Lo más fascinante, lo más misterioso de esa condición que somos, radica en el enigma de nuestra propia inteligencia. De una inteligencia sensible que es capa de plasmarse en formas simbólicas, acudiendo a figuras arrancadas de la percepción natural, pero recubriéndolas de un halo de signos enigmáticos, o de jeroglíficos, que confieren a esas formas familiares el carácter de lo sagrado.

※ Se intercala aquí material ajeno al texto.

Definition cancelSubscription : Action.t E Ext :=
  createAction
    {| ActionConfig.name := "CancelSubscription";
       ActionConfig.description := "Cancels the user's subscription";
       ActionConfig.Params := Struct [];
       ActionConfig.execute := fun _ =>
         let* result := SubscriptionService.cancelSubscription "user123" in
         succeed {| ActionReturn.done := false; ActionReturn.result := result |} |}.

(** [cancelSubscriptionFlow] (lines 594-618): [pipe(x, f, g)] is [g (f x)]. *)
Definition cancelSubscriptionFlow : Effect E Ext (Flow.t E Ext) :=
  doIf "The user still wants to cancel"
    (fun flow => andThen emailUserAboutCancellation (andThen cancelSubscription flow))
    noOp
    (doIf "The user has only been subscribed for one month"
       (fun flow =>
          doIf "The user says yes to a free month"
            (andThen addOneMonthFree) noOp
            (andThen offerOneMonthFree flow))
       noOp
       (andThen getSubscriptionDetails (first askUserForCancellationReason))).

Definition cancelSubscriptionWorkflow : Workflow.t E Ext :=
  createWorkflow
    {| WorkflowConfig.name := "Cancel a subscription";
       WorkflowConfig.description :=
         "Cancels the user's subscription with retention logic";
       WorkflowConfig.flow := cancelSubscriptionFlow |}.

(** The configurations of the specialised agents (lines 629-655). *)
Definition logsAgent : AgentConfig.t E Ext :=
  {| AgentConfig.name := "Logs Agent";
     AgentConfig.description :=
       "An agent that can search through customer logs to debug issues";
     AgentConfig.actions := Some [searchLogsAction; respondAction];
     AgentConfig.workflows := Some [];
     AgentConfig.agents := Some [] |}.

Definition paymentAgent : AgentConfig.t E Ext :=
  {| AgentConfig.name := "Payment Agent";
     AgentConfig.description :=
       "An agent specialized in payment operations and billing inquiries";
     AgentConfig.actions := Some [getPaymentsAction; respondAction];
     AgentConfig.workflows := Some [];
     AgentConfig.agents := Some [] |}.

Definition subscriptionAgent : AgentConfig.t E Ext :=
  {| AgentConfig.name := "Subscription Agent";
     AgentConfig.description :=
       "An agent that handles subscription management and cancellations";
     AgentConfig.actions := Some [getSubscriptionDetails; respondAction];
     AgentConfig.workflows := Some [cancelSubscriptionWorkflow];
     AgentConfig.agents := Some [] |}.
(** * bhive.comment: the reward and curation computations of [Comment]

    A shallow embedding of the economic methods of [bhive/comment.py]
    ([reward], [is_pending], [time_elapsed],
    [curation_penalty_compensation_HBD], [estimate_curation_HBD],
    [get_curation_penalty], [get_vote_with_curation],
    [get_beneficiaries_pct], [get_rewards], [get_author_rewards],
    [get_curation_rewards] and [refresh]).

    Conventions of the embedding.
    - Python [float] and [int] values are exact rationals ([Q]) and
      integers ([Z]); equality of computed numbers is [Qeq].  Rounding of
      binary floating point is not modelled.
    - A [datetime] is a number of microseconds since the epoch, a
      [timedelta] a number of microseconds; [total_seconds] divides by 10^6.
    - A raised exception is a [Raise] result.  Methods that only read the
      comment are functions of the comment; methods that write to it (or to
      an object it owns) return the comment they leave behind.  The reading
      methods of the reward engine are also given as transformers of the
      comment ([call_get_rewards] and the like), which makes leaving the
      comment unchanged a theorem about them.
    - One call observes one clock reading, [utcnow] of the [Hive] instance.
    - [Amount] and [Price] live in modules that are not part of this file's
      source; they are modelled from the specification (see below), as are
      the collaborators reached through the [Hive] instance. *)

From Stdlib Require Import ZArith QArith Qminmax String List Bool Lia Lqa.
Import ListNotations.

Local Open Scope Q_scope.

(** ** Exceptions and results *)

Inductive exception : Type :=
| KeyError (key : string)
| ValueError (msg : string)
| ZeroDivisionError
| TypeError
| ContentDoesNotExistsException
| SymbolMismatch
| InvalidPrice
| DivisionByZero
| InvalidInput.

Inductive result (A : Type) : Type :=
| Return (a : A)
| Raise (e : exception).

Arguments Return {A} a.
Arguments Raise {A} e.

Definition bind {A B : Type} (m : result A) (k : A -> result B) : result B :=
  match m with
  | Return a => k a
  | Raise e => Raise e
  end.

Notation "x <- m ;; k" := (bind m (fun x => k))
  (at level 61, m at next level, right associativity).
Notation "' pat <- m ;; k" := (bind m (fun x => match x with pat => k end))
  (at level 61, pat pattern, m at next level, right associativity).

Definition returns {A : Type} (m : result A) : Prop := exists a, m = Return a.

(** ** Numbers *)

Definition Qlt_bool (x y : Q) : bool := negb (Qle_bool y x).

(** Python's [x / y] on numbers. *)
Definition float_div (x y : Q) : result Q :=
  if Qeq_bool y 0 then Raise ZeroDivisionError else Return (x / y).

Definition datetime : Type := Z.
Definition timedelta : Type := Z.

Definition total_seconds (d : timedelta) : Q := Qmake d 1000000.

(** ** Amount

    Modelled from the spec: the class [bhive.amount.Amount] (the fixed-point
    currency value) is missing.  A value is a magnitude tagged with a
    symbol; addition, subtraction and comparison need equal symbols and
    fail with [SymbolMismatch] otherwise; multiplication and division by a
    scalar keep the symbol; division by a zero scalar fails with
    [DivisionByZero].  Arithmetic produces new values. *)

Record Amount : Type := mkAmount { amount : Q; symbol : string }.

Definition Amount_add (a b : Amount) : result Amount :=
  if String.eqb (symbol a) (symbol b)
  then Return (mkAmount (amount a + amount b) (symbol a))
  else Raise SymbolMismatch.

Definition Amount_sub (a b : Amount) : result Amount :=
  if String.eqb (symbol a) (symbol b)
  then Return (mkAmount (amount a - amount b) (symbol a))
  else Raise SymbolMismatch.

La magia es el arte de adquirir dominio sobre lo sacro. Magia significa poder. Un poder que provoca en el receptor un efecto de encantamiento. El mago era un poderoso hechicero que adquiría dominio sobre aquello que gestionaba o administraba mediante la provocación sobre él de un efecto en encantamiento. La magia es la evidencia misma del poder que la inteligencia confiere al ser humano. Y éste se constituye en lo que es, un ente capaz de alzarse del entumecido vegetal o del sueño animal hasta la inteligencia en virtud de que ha vislumbrado el objeto en el que se halla cifrado el máximo de poder: aquel que al hombre mismo le es inaccesible. Ese máximo Señor (de la vida, de la existencia) es la Muerte. La muerte es la presencia que despierta en el hombre la inteligencia. Y ese despertar se halla adelantando y anticipado por el miedo. Somos inteligentes en virtud de ese oscuro sentimiento que nos acompaña en toda nuestra aventura de vida.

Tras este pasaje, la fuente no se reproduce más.